Q.A : Vous lancez une opération sauvetage des manuscrits de la Bibliothèque nationale en faisant appel aux éditeurs mais pensez-vous que l’affaire soit intéressante pour eux au point de vue financier ?
M. Badjadja : La BN ne déboursera aucun centime, nous l’avons clairement expliqué aux éditeurs. Nous mettons à leur disposition des manuscrits dont on souhaite faire le maximum de copies avant que l’original ne soit totalement détruit. Nos exigences sont minimes bien que nous soyons détenteurs du document. Nous demandons donc que l’indication ‘Bibliothèque Nationale’ soit portée sur la couverture et qu’un quota du tirage nous soit remis. Pour nous, l’opération est culturelle car elle a pour but de diffuser ces manuscrits à large échelle et à pouvoir faire face à la grande demande des bibliothèques arabes et occidentales qui ne cessent de nous contacter pour avoir la possibilité de consulter tel ou tel ouvrage. Des demandes que nous ne pouvons honorer car, à terme, cela détruirait le manuscrit original. D’où cette idée de faire des copies. J’ajouterai aussi que l’éditeur ne doit pas être simplement qu’un commerçant mais agir parfois dans le sens culturel.
Q.A : Et si cette opération échouait ?
M. Badjadja : Nous serons hélas obligés de nous tourner vers les éditeurs arabes et occidentaux ou d’envisager de débloquer nous-mêmes un budget pour cette opération.
Q.A : Avez-vous beaucoup de dons de manuscrits ?
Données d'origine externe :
(** A redirection register keeps what is written to it. *)
Definition ioapic_device (base : Z) : Prop := ∀ tr r v,
  16 ≤ r < 64 → selected base tr = Some r → written base r tr = Some v →
  Z.land (dev tr (Z.lor base 16)) (rw_mask r) = Z.land v (rw_mask r).

(** Register pairs are aligned, so no two of them overlap. *)
Definition aligned (base : Z) : Prop := Z.land base 31 = 0.

Lemma aligned_window base b : aligned base → aligned b → Z.lor base 16 ≠ b.
Proof.
  unfold aligned. intros H1 H2 E. apply (f_equal (λ x, Z.testbit x 4)) in H2. rewrite <- E in H2.
  rewrite Z.land_spec, Z.lor_spec in H2. change (Z.testbit 16 4) with true in H2. change (Z.testbit 31 4) with true in H2.
  rewrite orb_true_r, Z.testbit_0_l in H2. done.
Qed.

Lemma aligned_window_inj base b : aligned base → aligned b → Z.lor base 16 = Z.lor b 16 → base = b.
Proof.
  unfold aligned. intros H1 H2 E. apply Z.bits_inj'. intros k Hk.
  apply (f_equal (λ x, Z.testbit x k)) in E, H1, H2. rewrite !Z.lor_spec in E. rewrite Z.land_spec, Z.testbit_0_l in H1, H2.
  destruct (decide (k = 4)) as [->|Hne].
  - change (Z.testbit 31 4) with true in H1, H2. rewrite andb_true_r in H1, H2. congruence.
  - assert (Z.testbit 16 k = false) as E16 by (change 16 with (2 ^ 4); by apply Z.pow2_bits_false).
    rewrite E16, !orb_false_r in E. done.
Qed.

(** Selecting a register and writing it, in one controller, as another sees it. *)
Lemma write_reg_trace base b r r' v tr :
  aligned base → aligned b →
  let tr' := MWrite (Z.lor base 16) v :: MWrite base r :: tr in
  written b r' tr' = (if decide (b = base ∧ r' = r) then Some v else written b r' tr) ∧
  selected b tr' = (if decide (b = base) then Some r else selected b tr).
Proof.
  intros H1 H2 tr'. simpl. pose proof (aligned_window base b H1 H2) as Hn. apply Z.eqb_neq in Hn.
  pose proof (aligned_window b base H2 H1) as Hn'. rewrite Hn. rewrite (proj2 (Z.eqb_neq base (Z.lor b 16))) by done. simpl.
  destruct (decide (b = base)) as [->|Hb].
  - rewrite !Z.eqb_refl. simpl. split; [|done].
    destruct (decide (r' = r)) as [->|Hr].
    + by rewrite bool_decide_true, decide_True.
    + rewrite bool_decide_false by congruence. by rewrite decide_False by tauto.
  - rewrite (proj2 (Z.eqb_neq base b)), (proj2 (Z.eqb_neq (Z.lor base 16) (Z.lor b 16))) by (intros E; by apply Hb, eq_sym; (exact E || apply aligned_window_inj)).
    simpl. by rewrite decide_False by tauto.
Qed.

(** Selecting and reading changes no register. *)
Lemma read_reg_trace base b r r' v tr :
  aligned base → aligned b →
  let tr' := MRead (Z.lor base 16) v :: MWrite base r :: tr in
  written b r' tr' = written b r' tr ∧ selected b tr' = (if decide (b = base) then Some r else selected b tr).
Proof.
  intros H1 H2 tr'. simpl. pose proof (aligned_window b base H2 H1) as Hn.
  rewrite (proj2 (Z.eqb_neq base (Z.lor b 16))) by done. simpl. split; [done|].
  destruct (decide (b = base)) as [->|Hb]; [by rewrite Z.eqb_refl|]. by rewrite (proj2 (Z.eqb_neq base b)) by done.
Qed.

Lemma ioapic_read_reg_ok s i n r :
  io_heap s !! i = Some n → 0 ≤ r < W32 →
  let tr := MWrite (io_address n) r :: mmio s in
  let v := u32 (dev tr (Z.lor (io_address n) 16)) in
  ioapic_read_reg i r s = Ret v (set_mmio (MRead (Z.lor (io_address n) 16) v :: tr) s).
Proof.
  intros Hi Hr tr v. unfold ioapic_read_reg. step (zoom_ret io_heap set_io_heap (load i) s _ _ (load_ok _ _ _ Hi)).
  destruct s. cbn. unfold mmio_write, mmio_read, modify, mbind, M_bind. cbn. by rewrite (u32_small r) by done.
Qed.

Lemma ioapic_write_reg_ok s i n r v :
  io_heap s !! i = Some n → 0 ≤ r < W32 → 0 ≤ v < W32 →
  ioapic_write_reg i r v s =
    Ret tt (set_mmio (MWrite (Z.lor (io_address n) 16) v :: MWrite (io_address n) r :: mmio s) s).
Proof.
  intros Hi Hr Hv. unfold ioapic_write_reg. step (zoom_ret io_heap set_io_heap (load i) s _ _ (load_ok _ _ _ Hi)).
  destruct s. cbn. unfold mmio_write, modify, mbind, M_bind. cbn. by rewrite (u32_small r), (u32_small v) by done.
Qed.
M. Badjadja : Notre fonction est de préserver la quintessence de la production de l’esprit, c’est-à-dire toutes les œuvres de création. Les documents administratifs étant du domaine du centre des archives. Nous avons, par exemple, les manuscrits de Jean Sénac qu’il a légués à la BN par testament. Nous espérons que les artistes algériens qui sont aujourd’hui célèbres, en feront de même.
Q.A : Votre programme de ‘survie’ est très ambitieux mais avez-vous du personnel pour cela ?
M. Badjadja : La BN souffre de l’insuffisance de l’encadrement technique et scientifique, pour un établissement de cette importance ! Le département administratif est saturé mais nous n’avons que quatre conservateurs et douze attachés de recherche et c’est trop peu pour gérer la bibliothèque.